• **Problem requirements**: Return each line of the entries that holds the string "Response".

(Entries provided Opens)

(** * consul-k8s: the Cluster custom resource, its admission webhook,
    namespace resolution and the endpoints reconciliation engine.

    The development follows the Go packages of the repository:
    - [Common]        api/common/common.go (constants);
    - [Metav1], [Capi], [Cmp], [Admission]
                      the parts of the imported libraries the code relies on;
    - [V1alpha1]      api/v1alpha1/cluster_types.go and cluster_webhook.go;
    - [Apiserver]     creations of Cluster resources admitted by the webhook;
    - [Strings]       strings.Replace, as escapeJSONPointer calls it;
    - [ConnectInject] the namespace resolution exercised by TestConsulNamespace
                      and the escapeJSONPointer helper of the handler's tests;
    - [Engine]        the reconciliation engine of the specification;
    - [Wire]          the plan of the engine executed call by call. *)

From Stdlib Require Import ZArith NArith Ascii String List Bool Lia.
From stdpp Require Import gmap strings list fin_maps sets.

Set Warnings "-register-all".
Local Open Scope string_scope.
Local Open Scope list_scope.

(* ===================================================================== *)
(** * Package common *)
(* ===================================================================== *)

Module Common.

Definition ServiceDefaults : string := "servicedefaults".
Definition ProxyDefaults : string := "proxydefaults".
Definition Global : string := "global".
Definition Cluster : string := "cluster".
Definition DefaultConsulNamespace : string := "default".
Definition WildcardNamespace : string := "*".
Definition SourceKey : string := "external-source".
Definition DatacenterKey : string := "consul.hashicorp.com/source-datacenter".
Definition SourceValue : string := "kubernetes".

End Common.

(* ===================================================================== *)
(** * Go values the code relies on *)
(* ===================================================================== *)

(** A Go slice is either [nil] or a (possibly empty) sequence: [var s []T]
    is [nilSlice], [[]T{}] is [Slice []]. *)
Inductive slice (A : Type) : Type :=
| nilSlice
| Slice (l : list A).
Arguments nilSlice {A}.
Arguments Slice {A} l.

Definition elems {A} (s : slice A) : list A :=
  match s with
  | nilSlice => []
  | Slice l => l
  end.

(** The builtin [append(s, x)]: the result is never nil. *)
Definition append {A} (s : slice A) (x : A) : slice A :=
  Slice (elems s ++ [x]).

(** Go's [(T, error)] results. *)
Inductive result (A : Type) : Type :=
| Ok (a : A)
| Err (e : string).
Arguments Ok {A} a.
Arguments Err {A} e.

(** The double quote character, for messages built with [%s] inside quotes. *)
Definition dquote : string := String (ascii_of_nat 34) EmptyString.

(** ** k8s.io/apimachinery/pkg/apis/meta/v1 *)
Module Metav1.

Record TypeMeta := {
  Kind : string;
  APIVersion : string
}.

Record ObjectMeta := {
  Name : string;
  Namespace : string;
  Labels : gmap string string;
  Annotations : gmap string string;
  Finalizers : slice string
}.

End Metav1.

(** ** github.com/hashicorp/consul/api *)
Module Capi.

Definition ClusterConfig : string := "cluster".

Record TransparentProxyClusterConfig := {
  CatalogDestinationsOnly : bool
}.

Record ClusterConfigEntry := {
  Kind : string;
  Name : string;
  Namespace : string;
  TransparentProxy : TransparentProxyClusterConfig;
  Meta : option (gmap string string);
  CreateIndex : N;
  ModifyIndex : N
}.

(** The [ConfigEntry] interface: a pointer to a [ClusterConfigEntry]
    (possibly a nil pointer), or a value of any other implementing type
    (ServiceConfigEntry, ProxyConfigEntry, ...), of which only the Go type
    name, kind and name are kept. *)
Inductive ConfigEntry :=
| ClusterEntry (p : option ClusterConfigEntry)
| OtherEntry (goType kind name : string).

End Capi.

(** ** github.com/google/go-cmp/cmp and cmpopts *)
Module Cmp.

(** Values as [cmp.Equal] walks them by reflection. *)
Inductive Value :=
| VString (s : string)
| VBool (b : bool)
| VUint (n : N)
| VMap (m : option (gmap string string))
| VStruct (ty : string) (fields : list (string * Value))
| VPtr (p : option Value).

Inductive Option :=
| IgnoreFields (ty : string) (names : list string)
| IgnoreUnexported (tys : list string)
| EquateEmpty.

Definition inb (s : string) (l : list string) : bool :=
  existsb (String.eqb s) l.

(** A field name is unexported when it starts with a lower-case letter. *)
Definition unexported (name : string) : bool :=
  match name with
  | EmptyString => false
  | String c _ => (97 <=? nat_of_ascii c)%nat && (nat_of_ascii c <=? 122)%nat
  end.

Definition ignored (opts : list Option) (ty name : string) : bool :=
  existsb (fun o =>
    match o with
    | IgnoreFields ty' names => String.eqb ty ty' && inb name names
    | IgnoreUnexported tys => inb ty tys && unexported name
    | EquateEmpty => false
    end) opts.

Definition equateEmpty (opts : list Option) : bool :=
  existsb (fun o => match o with EquateEmpty => true | _ => false end) opts.

Definition mapLen (m : option (gmap string string)) : nat :=
  match m with
  | None => 0
  | Some m => size m
  end.

Definition mapEqual (eqEmpty : bool) (a b : option (gmap string string)) : bool :=
  if eqEmpty && (mapLen a =? 0)%nat && (mapLen b =? 0)%nat then true
  else match a, b with
       | None, None => true
       | Some m1, Some m2 => bool_decide (m1 = m2)
       | _, _ => false
       end.

Fixpoint Equal (opts : list Option) (x y : Value) {struct x} : bool :=
  match x, y with
  | VString a, VString b => String.eqb a b
  | VBool a, VBool b => Bool.eqb a b
  | VUint a, VUint b => N.eqb a b
  | VMap a, VMap b => mapEqual (equateEmpty opts) a b
  | VStruct t1 f1, VStruct t2 f2 =>
      String.eqb t1 t2 &&
      (fix fields (f1 f2 : list (string * Value)) {struct f1} : bool :=
         match f1, f2 with
         | [], [] => true
         | (n1, v1) :: r1, (n2, v2) :: r2 =>
             String.eqb n1 n2 &&
             (ignored opts t1 n1 || Equal opts v1 v2) &&
             fields r1 r2
         | _, _ => false
         end) f1 f2
  | VPtr None, VPtr None => true
  | VPtr (Some a), VPtr (Some b) => Equal opts a b
  | _, _ => false
  end.

End Cmp.

(** ** k8s.io/api/admission/v1 *)
Module Admissionv1.

Inductive Operation := Create | Update | Delete | Connect.

Definition isCreate (op : Operation) : bool :=
  match op with
  | Create => true
  | _ => false
  end.

End Admissionv1.

(** ** sigs.k8s.io/controller-runtime/pkg/webhook/admission *)
Module Admission.

Record Request := {
  Name : string;
  Namespace : string;
  Operation : Admissionv1.Operation;
  Raw : string
}.

Record Response := {
  Allowed : bool;
  Code : Z;
  Reason : string;
  Message : string
}.

Definition StatusOK : Z := 200.
Definition StatusBadRequest : Z := 400.
Definition StatusInternalServerError : Z := 500.

(** [admission.Errored(code, err)]. *)
Definition Errored (code : Z) (err : string) : Response :=
  {| Allowed := false; Code := code; Reason := ""; Message := err |}.

(** [admission.Allowed(reason)]. *)
Definition allowed (reason : string) : Response :=
  {| Allowed := true; Code := StatusOK; Reason := reason; Message := "" |}.

End Admission.

(* ===================================================================== *)
(** * Package v1alpha1: cluster_types.go *)
(* ===================================================================== *)

Module V1alpha1.

Definition ClusterKubeKind : string := "cluster".

(** The condition types of the package's status (status.go is used here
    only through the fields the Cluster methods read and write). *)
Inductive ConditionStatus := ConditionTrue | ConditionFalse | ConditionUnknown.

Record Condition := {
  Type_ : string;
  CondStatus : ConditionStatus;
  LastTransitionTime : Z;
  CondReason : string;
  CondMessage : string
}.

Record Status := {
  Conditions : list Condition;
  LastSyncedTime : option Z
}.

Record TransparentProxyClusterConfig := {
  CatalogDestinationsOnly : bool
}.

(Entries provided Closes)

• **Exercise result**:
Record Response := {
Definition Errored (code : Z) (err : string) : Response :=
Definition allowed (reason : string) : Response :=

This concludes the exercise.